Even though DT has been shown to be a good analgesic by numerous studies, the number of studies on its anti-inflammatory properties is few. Although it has been reported that 25 mg DT has a greater anti-inflammatory effect than 600 mg ibuprofen on swelling after impacted third molar surgery (28), it could not be mentioned about a sufficient anti-inflammatory effect with the half of the DT dose in the present study. Similar to this finding, Eroğlu et al. (29) reported that DT at a dose of 12.5 mg was effective as analgesic but had a weak anti-inflammatory effect on swelling and trismus in their study, in which the effects of 12.5 mg DT and 500 mg paracetamol on postoperative complications in bilateral symmetric impacted teeth were compared. Indeed, DT at a dose of 12.5 mg provides almost the same analgesic effect as dipyrone at a dose of 575 mg (30); however, it does not exhibit anti-inflammatory effect at this dose. As 12.5 mg is the safe dose of DT (DT has been reported to have side effects at doses of 25 mg and over, especially in the presence of a systemic disease) (31,32), we preferred to use 12.5 mg DT in this study. Despite its side effects, DT is generally preferred to be used at a dose of 25 mg in the studies (28,33).

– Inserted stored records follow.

Lemma admissible_policy s k : s.(repair_policy) = s0.(repair_policy) ->
  s.(observability) = s0.(observability) -> s.(recompute_purity) = s0.(recompute_purity) ->
  admissible s k = admissible s0 k.
Proof. unfold admissible. by intros -> -> ->. Qed.

(** A push of a record changes only the audit. *)
Lemma loop_inv_push s acc r :
  loop_inv (s, acc) -> audited (s.(history).(proposals) ++ [r]) s.(knobs) acc ->
  loop_inv (set_history (push_proposal s.(history) r) s, acc).
Proof. intros [Ha Hp Hc Hr Hg] Hn. by split. Qed.

Lemma loop_inv_step c c' : loop_inv c -> step c c' -> loop_inv c'.
Proof.
  intros Hinv Hstep.
  assert (Hadm : forall d, Forall (admissible c.1 c.1.(knobs)) d
                   <-> Forall (admissible s0 c.1.(knobs)) d).
  { destruct (inv_policy _ Hinv) as (? & ? & ?). intros d.
    by rewrite admissible_policy. }
  pose proof (inv_accepted _ Hinv) as Hacc.
  destruct Hstep as [s acc stage Hg Hst|s acc p r Hr|s acc p Hr Hz|s acc p Hr Hz]; simpl in *.
  - destruct Hinv as [Ha Hp Hc Hr Hgl]. simpl in *.
    pose proof (fresh_stages _ Hfresh stage) as Hu. pose proof (Hr stage) as Hrs.
    split; simpl; [done|done|done| |].
    + intros stage'. rewrite runs_of_charge, remaining_decrement. specialize (Hr stage').
      case_bool_decide; [subst|done]. unfold saturating_add, saturating_sub. lia.
    + rewrite total_runs_charge by lia. unfold saturating_sub. lia.
  - apply loop_inv_push; [done|]. eapply audited_rejected; [apply Hinv|done|done|].
    constructor. simpl. rewrite <- Hadm. intros Hf%first_rejection_none. congruence.
  - apply loop_inv_push; [done|]. eapply audited_rejected; [apply Hinv|done|done|].
    constructor 2. simpl. rewrite <- Hadm. split_and!; [by apply first_rejection_none|lia|].
    destruct (inv_policy _ Hinv) as (Hpol & _). simpl in Hpol. by rewrite Hpol.
  - assert (Hn : saturating_add U8 acc 1 = acc + 1).
    { pose proof (fresh_accepted _ Hfresh). unfold saturating_add. lia. }
    apply first_rejection_none in Hr. rewrite Hadm in Hr.
    destruct Hinv as [Ha Hp Hc Hrs Hgl]. simpl in *. unfold accept. rewrite Hn.
    split; simpl; [|done| |done|done].
    + by eapply audited_accepted; [..|lia|].
    + unfold saturating_sub. lia.
Qed.

Lemma loop_inv_reach_from c c' : loop_inv c -> rtc step c c' -> loop_inv c'.
Proof.
  intros Hc Hr. revert Hc. induction Hr as [|x y z Hxy _ IH]; [done|].
  intros Hx. apply IH. by eapply loop_inv_step.
Qed.

Lemma loop_inv_reach c : rtc step (s0, 0) c -> loop_inv c.
Proof. apply loop_inv_reach_from, refinement_inv_init. Qed.

End Audit.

The majority of clinical studies are planned to determine the most efficacious and safest analgesic drug effective at the lowest dose possible. Analgesic efficacy of the drug groups we studied have been examined in numerous studies and their analgesic efficacy were confirmed. However, there is limited number of studies investigating the anti-inflammatory effect of these drugs in the literature. Therefore, we evaluated the effects of the drug groups used in routine practice at the lowest doses possible on swelling which makes the patients feel uncomfortable in the postoperative period. Conclusively, the drugs used in the present study at the given doses were well tolerated without any side effects. In patients undergoing oral surgery, the combination of preemptive preoperative methylprednisolone and postoperative acetaminophen was found to be clinically successful on postoperative swelling without any side effects.